Google is sharply restricting how political candidates can use its advertising tools in a set of policy changes it announced on Wednesday that may transform how elections unfold in the digital arena going forward.
In the most important, even if not the most aggressive, move yet by the tech giants to curtail misinformation shared by political campaigns on their platforms, Google said on Wednesday that it would no longer permit campaigns to micro-target voters with certain ads based on political attributes. That move is likely to make political advertising on Google far less effective than it has proven in previous cycles.
Campaigns will still be able to target voters by age, gender, and geography across Google products ranging from Search to YouTube. But valuable advertiser options like Customer Match, where campaigns can upload a list of prospective voters’ emails or phone numbers and then have that “matched” with their online profiles, will no longer be available to political candidates. Google informed 2020 campaigns of the change directly on Wednesday.

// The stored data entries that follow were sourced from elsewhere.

(* ===== verification/Handshake.v ===== *)
(** * Handshake: how two ends agree on a session

    [lib/vtrc/server/connection/default.cpp] and
    [lib/vtrc/client/connection-default.cpp]: the two [iface] structures that
    extend [lowlevel::default_protocol] with the exchange that selects the digest
    and the cipher, proves the session key and hands over the session's options.

    Each end is a machine whose input is the data of the messages it pops and
    whose output is the sequence of calls it makes on its [protocol_accessor].  A
    message handed to the accessor is packed by the strand of the transport before
    the next thing happens to the protocol, since every stage sends last; its
    closure runs after the packing or after the sending, as its flag says. *)

From S2P Require Import Prelude SizePack DataQueue Hash ChaCha Transformer Messages LowLevel.

#[local] Existing Instances varint_policy varint_policy_laws.

(** ** The accessor *)

Inductive accessor_event : Type :=
  | AWrite (packed : bytes)
  | AError (err : container) (message : string)
  | AClose
  | AConnClose
  | AReady (value : bool)
  | AConfigure (opts : session_options)
  | AClientId (id : bytes).

(** [create_error( code, add )] *)
Definition create_error (code : Z) (add : string) : container :=
  Container (Some code) (Some CATEGORY_INTERNAL) None (Some add).

Definition capsule_empty : init_capsule := InitCapsule None None None None.
Definition ic_ready' (c : init_capsule) : bool := default false (ic_ready c).
Definition ic_body' (c : init_capsule) : bytes := default [] (ic_body c).
Definition ic_error' (c : init_capsule) : container := default container_empty (ic_error c).
Definition ic_set_ready (b : bool) (c : init_capsule) : init_capsule :=
  InitCapsule (ic_text c) (Some b) (ic_error c) (ic_body c).
Definition ic_set_text (t : string) (c : init_capsule) : init_capsule :=
  InitCapsule (Some t) (ic_ready c) (ic_error c) (ic_body c).
Definition ic_set_error (e : container) (c : init_capsule) : init_capsule :=
  InitCapsule (ic_text c) (ic_ready c) (Some e) (ic_body c).
Definition ic_set_body (b : bytes) (c : init_capsule) : init_capsule :=
  InitCapsule (ic_text c) (ic_ready c) (ic_error c) (Some b).

(** [enum hash_variant] of vtrc-auth.proto is in [Hash]. *)
Definition default_hash_value : Z := HASH_CRC_32.

(** [ParseFromString] whose result is not looked at: bytes that do not parse leave the
    message with what the parser had read of them, which is protobuf's business. *)
Class PartialParse (A : Type) : Type := partial_of : bytes → A.
Definition parse_into {A} `{Codec A} `{PartialParse A} (b : bytes) : A :=
  default (partial_of b) (ParseFromString b).
(** ** A remote call *)

(** The server can serve the request: a free place among the active calls, room on
    the call stack, the service and its method [m]. *)
Record can_serve (factory_ : string → option (string → option method_impl)) (s : protocol_layer_s)
    (req : lowlevel_unit) (m : method_impl) : Prop := {
  cs_stack : stack_ok (thread_ (base_ s));
  cs_holder : holders_ (base_ s) !! holder_fresh_ (base_ s) = None;
  cs_alive : connection_ (base_ s) = true;
  cs_depth : blen (default [] (s_call_context (thread_ (base_ s)))) <
             default 0 (so_max_stack_size (session_opts_ (base_ s)));
  cs_place : 0 ≤ current_calls_ s < max_calls s;
  cs_word : max_calls s < 2 ^ 32;
  cs_method : ∃ svc, offers factory_ s (u_service_id req) svc ∧ svc (u_method_id req) = Some m
}.

Lemma answer_id h u : u_id (answer h u) = u_id u ∧ u_message_type (answer h u) = u_message_type u.
Proof. unfold answer. by repeat case_match. Qed.

(** The base class of the server after the call, and that of the client after the
    answer was taken: every component is written out, so what stands unchanged here
    is unchanged. *)
Definition served (ans : lowlevel_unit) (l : layer) : layer :=
  Layer (rpc_queue_ l) (rpc_index_ l) (session_opts_ l) (ready_ l)
    (Thread (ctx_heap (thread_ l)) (S (ctx_fresh (thread_ l))) (s_call_context (thread_ l)))
    (connection_ l) (<[unit_fresh_ l := ans]> (units_ l)) (S (unit_fresh_ l))
    (holders_ l) (S (holder_fresh_ l)) (sent_ l ++ [ans]) (dones_ l ++ [u_error ans]).
Definition returned (req ans : lowlevel_unit) (q : condition_queues lowlevel_unit) (l : layer) : layer :=
  Layer q (rpc_index_ l) (session_opts_ l) (ready_ l) (thread_ l) (connection_ l)
    (<[unit_fresh_ l := ans]> (units_ l)) (S (unit_fresh_ l)) (holders_ l) (holder_fresh_ l)
    (sent_ l ++ [req]) (dones_ l).

(** The queues after a call whose own queue was allocated, used and dropped: the
    same slots, every other queue as it was. *)
Definition slots_restored (q q' : condition_queues lowlevel_unit) : Prop :=
  store_ q' = store_ q ∧ next_ q' = S (next_ q) ∧ ∀ a, a ≠ next_ q → heap_ q' !! a = heap_ q !! a.

(** The server [s2] after the call: its protocol, its cached service and its base
    class have moved on; the client [c3] after it: its protocol and its base class. *)
Definition server_moved (factory_ : string → option (string → option method_impl))
    (req ans : lowlevel_unit) (s s2 : protocol_layer_s) : Prop :=
  ∃ svc, offers factory_ s (u_service_id req) svc ∧
    s2 = with_ll (ll_processor_ s2)
           (with_services (<[u_service_id req := Wrapper (Some svc)]> (services_ s))
              (with_base (served ans (base_ s)) s)).
Definition client_moved (req ans : lowlevel_unit) (c c3 : protocol_layer_c) : Prop :=
  ∃ q, slots_restored (rpc_queue_ (c_base c)) q ∧
    c3 = c_with_ll (c_ll_processor c3) (c_with_base (returned req ans q (c_base c)) c).

Section RemoteCall.
Context `{CodecLaws lowlevel_unit}.
Context (factory_ : string → option (string → option method_impl)).

(** The client after it sent the request, with its cipher moved to [t]. *)
Definition called_out (id : Z) (req : lowlevel_unit) (t : transformer) (c : protocol_layer_c) : protocol_layer_c :=
  c_with_ll (set_transformer t (c_ll_processor c)) (c_with_base (opened id req (c_base c)) c).

Lemma request_sent h c r id req :
  channel h (c_ll_processor c) r → ready_ (c_base c) = true → slot_exists id (c_base c) = false → fits h req r →
  ∃ w t, client_call id req c = (Ok (frame w), called_out id req t c) ∧
    encoded1 h (revertor_ r) (serialize_lowlevel req) w t ∧ blen w ≤ max_valid_length_ (queue_ r) ∧
    channel h (set_transformer t (c_ll_processor c)) (taken t r).
Proof.
  intros Hch Hr Hs Hf. set (c0 := c_with_base (opened id req (c_base c)) c).
  assert (Hch0 : channel h (protocol c0) r) by exact Hch.
  destruct (send_unit_ok h req c0 r Hch0 Hf) as (w & t & Hw & He & Hl & Hch').
  exists w, t. split_and!; [|done..]. rewrite client_calls by done. cbn [send_units].
  rewrite (bind_ok _ _ _ _ _ Hw). unfold bind, ret. by rewrite app_nil_r.
Qed.

(** The server after the task of the request, with its cipher moved to [t2]. *)
Lemma request_run h r s req t m xs hld :
  can_serve factory_ s req m → completes (m (u_request req)) xs →
  apply_setters xs (called_holder (unit_fresh_ (base_ s)) true) = Some hld →
  let ans := answer hld req in
  channel h (ll_processor_ s) r → fits h ans r →
  ∃ w t2 s2, run_task factory_ (length (executing_ s)) (accepted t req s) = (Ok (frame w), s2) ∧
    encoded1 h (revertor_ r) (serialize_lowlevel ans) w t2 ∧ blen w ≤ max_valid_length_ (queue_ r) ∧
    server_moved factory_ req ans s s2 ∧
    ll_processor_ s2 = set_transformer t2 (taken t (ll_processor_ s)) ∧
    channel h (ll_processor_ s2) (taken t2 r).
Proof.
  intros [Hst Hho Hal Hde Hpl Hwd (svc & Hof & Hme)] Hcomp Hset ans Hch Hf.
  set (b := unit_fresh_ (base_ s)) in *. set (s0 := with_executing (executing_ s) (accepted t req s)).
  assert (Hub : unit_at (base_ s0) b = req) by (unfold unit_at; cbn; by rewrite lookup_insert_eq).
  pose proof (push_call_served factory_ s0 b svc m xs hld) as Hpush. cbv zeta in Hpush.
  rewrite Hub in Hpush. specialize (Hpush Hst Hho Hal Hde Hof Hme Hcomp Hset ltac:(cbn; lia)). fold ans in Hpush. set (s2 := with_current _ _) in Hpush.
  assert (Hch2 : channel h (protocol s2) r) by (destruct Hch as [[]]; by split).
  destruct (send_unit_ok h ans s2 r Hch2 Hf) as (w & t2 & Hw & He & Hl & Hch').
  exists w, t2, (set_protocol (set_transformer t2 (protocol s2)) s2).
  split_and!; [|done|done| |done|exact Hch'].
  2: { exists svc. split; [exact Hof|]. unfold s2, with_ll, with_services, with_base, with_current.
       cbn. rewrite Z.add_simpl_r. unfold finished, served, with_units. cbn. by rewrite insert_insert_eq. }
  unfold run_task. rewrite bind_get. change (executing_ (accepted t req s)) with (executing_ s ++ [b]).
  rewrite list_lookup_middle by done. rewrite bind_modify, delete_middle, app_nil_r.
  change (with_executing (executing_ s) (accepted t req s)) with s0.
  rewrite (bind_ok _ _ _ _ _ Hpush), bind_get.
  change (sent_ (base_ s2)) with (sent_ (base_ s) ++ [ans]).
  change (sent_ (base_ (accepted t req s))) with (sent_ (base_ s)).
  rewrite drop_app_length. cbn [send_units]. rewrite (bind_ok _ _ _ _ _ Hw).
  unfold bind, ret. by rewrite app_nil_r.
Qed.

Google’s decision, coming a few weeks after Twitter altogether banned political ads on its platform, immediately gins up new pressure on Google’s principal competitor in digital advertising: Facebook. The social media giant has said that it, too, is considering changes to its targeting practices, although that message has gotten muddled at times by some of its executives, most recently during an interview with Recode’s Peter Kafka at the Code Media conference on Monday.
Facebook has stubbornly refused to bring fact-checking to bear on political ads, with CEO Mark Zuckerberg defending candidates’ ability to speak freely, even if that means lying in ads. Google and YouTube, too, are willing to let politicians lie in ads, a policy that Google did not change or address in its announcement on Wednesday.
Google did say that it would take new steps to curb misinformation, though, by changing its policies to forbid the presentation of “deep fakes” and ad spots that are “demonstrably” false.